How ALS Changed my Family
By Tony Heyl
Originally posted in February of 2016
A fatal disease like ALS changes every family that it touches. That comes with the territory. Suddenly a vibrant person is unable to move, relationships are suddenly altered as family members are thrust into the role of caregiver, and everyone’s focus shifts to the immediate health emergency. After working at The ALS Association Greater Philadelphia Chapter for nearly five years (now over 7 as I share this in 2018), I’ve seen dozens and dozens of ALS stories that share many similarities.
ALS also changes how we see people. Obviously, it changes how we see the person directly affected by the disease, but it also gives us perspective on all of the other people who become caregivers.
My family perspectives began to change when my grandfather was diagnosed with ALS in early 2005. He was showing symptoms of something being wrong months earlier with a foot drop and his body not reacting as it once did. We held a birthday dinner for my dad a few months earlier in late 2004 on a day when my other relatives from Texas were in town and my grandpap nearly fell down the step at the restaurant. Something was wrong, but we didn’t know what.

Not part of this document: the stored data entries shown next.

(* ===== verification/ImageRef.v ===== *)
(** * Image references and destinations

    The string arithmetic that decides where an image is mirrored to
    (pkg/mirror/collector.go, pkg/mirror/chartmirror/pusher.go), which images
    a blocked-image pattern matches, and how the manager and the MirrorTarget
    controller read a digest back out of a destination
    (pkg/mirror/manager/manager.go, manager_resolve.go,
    internal/controller/mirrortarget_controller.go). *)
From S2P Require Import Prelude GoStrings.

(** ** Splitting a reference (collector.go) *)

(** The part before the first "@" and the digest after it. *)
Definition strip_digest (ref : string) : string * string :=
  match cut "@" ref with Some (a, b) => (a, b) | None => (ref, "") end.

(** The part before a trailing ":tag" and the tag; a colon followed by a slash
    belongs to a registry port. *)
Definition strip_tag (ref : string) : string * string :=
  match cut_last ":" ref with
  | Some (a, b) => if negb (Contains b "/") then (a, b) else (ref, "")
  | None => (ref, "")
  end.

(** Dropping a leading registry host (a first component with a dot or port). *)
Definition strip_host (ref : string) : string :=
  match SplitN2 ref "/" with
  | [host; rest] => if Contains host "." || Contains host ":" then rest else ref
  | _ => ref
  end.

Definition splitImageRef (img : string) : string * string * string :=
  let '(ref, digest) := strip_digest img in
  let '(ref, tag) := strip_tag ref in
  (strip_host ref, tag, digest).

Definition ImageNamePath (img : string) : string :=
  let '(path, _, _) := splitImageRef img in path.

Definition stripTagOrDigest (ref : string) : string :=
  let '(ref, _) := strip_digest ref in
  let '(ref, _) := strip_tag ref in
  ref.

(** ** Blocked images *)

Definition ImageBlocked (source blockedName : string) : bool :=
  let '(sPath, sTag, sDigest) := splitImageRef source in
  let '(bPath, bTag, bDigest) := splitImageRef blockedName in
  if negb (String.eqb sPath bPath) then false
  else if negb (String.eqb bDigest "") then String.eqb sDigest bDigest
  else if negb (String.eqb bTag "") then String.eqb sTag bTag
  else true.

Definition imageMatchesAnyBlocked (source : string) (blocked : list string) : bool :=
  existsb (ImageBlocked source) blocked.

(** An image to mirror: [mirror.TargetImage]. *)
Record TargetImage := mkTargetImage {
  ti_Source : string;
  ti_Destination : string;
  ti_State : string;
  ti_BundleRef : string;
  ti_IsBundleImage : bool;
}.

Definition BlockImages (images : list TargetImage) (blocked : list string) : list TargetImage :=
  if decide (blocked = []) then images
  else List.filter (λ img, negb (imageMatchesAnyBlocked (ti_Source img) blocked)) images.

(** ** Destinations *)

Definition releaseArchName (arch : string) : string :=
  if String.eqb arch "amd64" then "x86_64"
  else if String.eqb arch "arm64" then "aarch64"
  else arch.

Definition releaseTagFor (version arch : string) : string :=
  if String.eqb version "" then "latest"
  else version +:+ "-" +:+ releaseArchName arch.

Definition releaseImageRepo : string := "openshift/release-images".
Definition releaseComponentRepo : string := "openshift/release".
Definition kubeVirtComponentName : string := "kube-virt-container".

Definition releasePayloadDestination (registry releaseTag : string) : string :=
  registry +:+ "/" +:+ releaseImageRepo +:+ ":" +:+ releaseTag.

Definition ComponentDestination (registry img : string) : string :=
  let namePath := ImageNamePath img in
  match cut "@sha256:" img with
  | Some (_, hex) => registry +:+ "/" +:+ namePath +:+ ":" +:+ ("sha256-" +:+ hex)
  | None => registry +:+ "/" +:+ namePath
  end.

Definition releaseComponentDestination (registry releaseTag name img : string) : string :=
  if String.eqb name "" then ComponentDestination registry img
  else registry +:+ "/" +:+ releaseComponentRepo +:+ ":" +:+ releaseTag +:+ "-" +:+ name.

(** [state.Metadata.MirroredImages] (nil [meta] is [None]). *)
Definition toTargetImage (src dest : string) (meta : option (gmap string string)) : TargetImage :=
  let s := match meta with
           | Some m => if String.eqb (default "" (m !! dest)) "" then "Pending" else "Mirrored"
           | None => "Pending"
           end in
  mkTargetImage src dest s "" false.

Record AdditionalImage := mkAdditionalImage {
  ai_Name : string;
  ai_TargetRepo : string;
  ai_TargetTag : string;
}.
(** A fresh resolve re-queues everything except finished work.  Each
    resolved destination ends up with the current origin and signature; it is
    Mirrored exactly when it was Mirrored before under the same (or no)
    origin and, for a Helm chart artifact, against the same archive; otherwise
    it is Pending with a zero retry count, not permanently failed and without
    a scheduled retry.  Destinations that were not resolved are untouched. *)
Theorem mergeIntoState_requeues dst images origin sig originRef prev d :
  (d ∉ ti_Destination <$> images →
     mergeIntoStateWithSig dst images origin sig originRef prev !! d = dst !! d) ∧
  (d ∈ ti_Destination <$> images →
     ∃ e, mergeIntoStateWithSig dst images origin sig originRef prev !! d = Some e ∧
       Origin e = origin ∧ EntrySig e = sig ∧ PermanentlyFailed e = false ∧ NextRetryAt e = None ∧
       (State e = stateMirrored ∧ (∃ p, prev !! d = Some p ∧ State p = stateMirrored ∧
            RetryCount e = RetryCount p ∧ (Origin p = origin ∨ Origin p = "") ∧
            (origin = OriginHelmChart → EntrySig p = "" ∨ EntrySig p = sig))
        ∨ State e = statePending ∧ RetryCount e = 0%Z ∧ LastError e = "" ∧
          ¬ (∃ p, prev !! d = Some p ∧ State p = stateMirrored ∧ (Origin p = origin ∨ Origin p = "") ∧
               (origin = OriginHelmChart → EntrySig p = "" ∨ EntrySig p = sig)))).
Proof.
  split; [apply mergeIntoState_notin|]. intros Hd.
  destruct (mergeIntoState_in dst images origin sig originRef prev d Hd) as (img & _ & <- & ->).
  eexists; split; [done|]. apply merged_entry_cases.
Qed.

Lemma mergeIntoState_requeues_witness :
  ∃ e, mergeIntoStateWithSig ∅ [mkTargetImage "src/b" "b" "" "" false] OriginOperator "sig3" "r" ex_state !! "b"
       = Some e ∧ EntrySig e = "sig3" ∧ State e = statePending.
Proof.
  destruct (mergeIntoState_requeues ∅ [mkTargetImage "src/b" "b" "" "" false] OriginOperator "sig3" "r" ex_state "b")
    as [_ H].
  destruct H as (e & He & _ & Hs & _ & _ & Hc); [set_solver|]. exists e. split_and!; [exact He|exact Hs|].
  destruct Hc as [[Hm _]|[Hp _]]; [|exact Hp].
  exfalso. vm_compute in He. injection He as <-. discriminate Hm.
Defined.
(** C5: applying the same worker report twice (a retried HTTP request) has
    the effect of applying it once: in particular a duplicate failure does not
    use up retry budget, whatever the clock and the jitter say. *)
Theorem applyStatus_idempotent ev1 ev2 req m :
  applyStatusLocked ev2 req (applyStatusLocked ev1 req m) = applyStatusLocked ev1 req m.
Proof.
  set (m1 := applyStatusLocked ev1 req m). set (d := req_Destination req).
  assert (Hdirty : statusDirty m1 = true) by done.
  destruct (applyStatus_frame ev1 req m) as (Hip & _). fold m1 d in Hip.
  assert (Hnone : inProgress m1 !! d = None) by by rewrite Hip, lookup_delete_eq.
  pose proof (applyStatus_state ev1 req m) as Hst. fold m1 d in Hst.
  unfold applyStatusLocked. fold d. destruct (String.eqb_spec (req_Error req) "") as [Hr|Hr]; cbn [negb].
  - destruct (imageState m !! d) as [e|] eqn:He.
    + destruct (applyStatus_success ev1 req m e Hr He) as (Hm & Hdg & Hle). fold m1 d in Hm.
      assert (E1 : imageState m1 !! d = Some (reported ev1 m req e)) by by rewrite Hst, lookup_insert_eq.
      rewrite E1, mirrored_again by done.
      rewrite setImageState_again.
      2:{ intros e0 [= <-]%(eq_trans (eq_sym E1)). split; [by apply reported_success|done]. }
      rewrite E1. assert (Ho : Origin (reported ev1 m req e) = Origin e).
      { unfold reported. rewrite Hr. cbn [String.eqb negb].
        pose proof (stated_evolves ev1 m stateMirrored "" e) as (_ & Hmeta & _).
        destruct (_ && _); cbn; by injection Hmeta. }
      rewrite Ho. destruct (String.eqb_spec (Origin e) OriginAdditional) as [Ha|]; cbn [andb]; [|by apply tracked_again].
      destruct (String.eqb_spec (req_Digest req) "") as [|Hd]; cbn [negb]; [by apply tracked_again|].
      destruct (Hdg Ha Hd) as [Hsd Hdig]. fold m1 in Hsd. rewrite <- Hdig, set_SourceDigest_id, put_again by done.
      by apply tracked_again.
    + assert (E1 : imageState m1 !! d = None) by by rewrite Hst.
      rewrite E1, setImageState_again by (intros; congruence). rewrite E1. by apply tracked_again.
  - rewrite setImageState_again; [by apply tracked_again|].
    intros e0 He0. rewrite Hst in He0. destruct (imageState m !! d) as [e|] eqn:He; [|congruence].
    rewrite lookup_insert_eq in He0. injection He0 as <-. by apply reported_failure.
Qed.

(** The retry delay after the n-th failure is the base of one minute
    doubled per failure, capped at one hour, within ten percent either way:
    never below 54 seconds and always under 66 minutes. *)
Theorem retryBackoff_bounds ev n :
  env_ok ev →
  let d := if (1 <=? n)%Z && (n <=? 6)%Z then (minute * 2 ^ (n - 1))%Z else hour in
  (10 * retryBackoff ev n >= 9 * d)%Z ∧ (10 * retryBackoff ev n < 11 * d)%Z ∧
  (54 * second ≤ retryBackoff ev n < 66 * minute)%Z.
Proof.
  intros Hev d. unfold retryBackoff.
  set (d0 := if (1 <=? n)%Z && (n <=? 7)%Z then _ else _).
  assert (d0 = d ∧ (minute ≤ d ≤ hour)%Z ∧ (d mod 10 = 0)%Z) as (-> & Hd & Hm).
  { subst d0 d. destruct (Z.leb_spec 1 n); cbn [andb]; [|by repeat split].
    destruct (Z.leb_spec n 7); destruct (Z.leb_spec n 6); try lia; try (by repeat split).
    - assert (n = 1 ∨ n = 2 ∨ n = 3 ∨ n = 4 ∨ n = 5 ∨ n = 6)%Z as Hn by lia.
      destruct_or! Hn; subst; by repeat split.
    - assert (n = 7)%Z as -> by lia. by repeat split. }
  assert (∃ q, d = 10 * q)%Z as [q Hq] by (exists (d / 10)%Z; pose proof (Z.div_mod d 10); lia).
  clearbody d. subst d. unfold hour, minute, second in *.
  replace (Z.quot (10 * q) 5) with (2 * q)%Z by (replace (10 * q)%Z with (2 * q * 5)%Z by lia; by rewrite Z.quot_mul).
  replace (Z.quot (10 * q) 10) with q by (replace (10 * q)%Z with (q * 10)%Z by lia; by rewrite Z.quot_mul).
  pose proof (Hev (2 * q)%Z). lia.
Qed.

To listen to my podcast with my dad about grandpap’s ALS, look for the ALS Podcast on iTunes or listen now at http://alsphiladelphia.podbean.com/e/episode-55-thomas-heyl/
Over the next two years, plenty would go wrong with my grandfather. He lost his ability to walk, couldn’t get into his own bed, couldn’t stand up, and eventually struggled to speak, eat, and breathe. That’s the reality of ALS. It’s a reality I knew very well before I walked into The Greater Philadelphia Chapter for my first interview.
However, instead of focusing on what was wrong, I would rather share what I learned was right. Most importantly, I learned about my father and his true character. My dad and I have always been close and I have always been close to my grandparents too, but ALS, especially coming at a time where I was becoming an adult myself, put a lot of things into perspective.
From the start of my grandfather’s journey with ALS, going to doctors to find out what was wrong, navigating insurance and lawyers, and then working on plans for long term care, my dad was thrust into the role of lead care giver. A lot of that was because he wanted to do it. He chose to visit his dad six, sometimes seven, days a week. He chose to sit with his parents to have very difficult conversations about what was coming up next with the disease and how to get their legal, health, and financial affairs in order. He did it all with patience and love, something that even I didn’t quite appreciate enough until I saw similar stories of other ALS families.
My dad and I both learned a lot about my grandpap during this two year struggle as well. He had served in the Navy starting at the age of 17, stationed in Alaska and Guam to intercept communication from the enemy during World War II. Then he’d served during peace time, travelling to Japan and other places in the world as a member of the military. In the midst of all of that service, Regis Heyl married Bertha, the love of his life, and they would stay together for over 50 years.
Despite having his own really interesting life, my grandpap always chose to be more in the background. He was very proud of what he’d done, and rightfully so, but he loved my grandmother more than he loved himself. When my grandparents would babysit me so many years ago, my grandpap would be the one up early and we would play with Legos or Super Mario Brothers on Nintendo until my grandmother woke up and strolled downstairs way after 9:00 in the morning. “Here comes the boss!” he’d laugh. It was never making fun of her. He really did think of her as the one in charge.
Later, when my grandmother didn’t feel like cooking anymore, he’s remark “The kitchen’s closed!” and laugh. They went on weekend trips to Atlantic City every month, which seemed normal to me, and went on trips to Hawaii, Texas, and Germany, which my aunt and uncle helped make possible so that they could see their family history. Yet, for all of their travel, and all of the life that my grandfather had before this, what he cared most about was spending that time with Bertha. Even after 50 years of marriage, he still called her his girlfriend.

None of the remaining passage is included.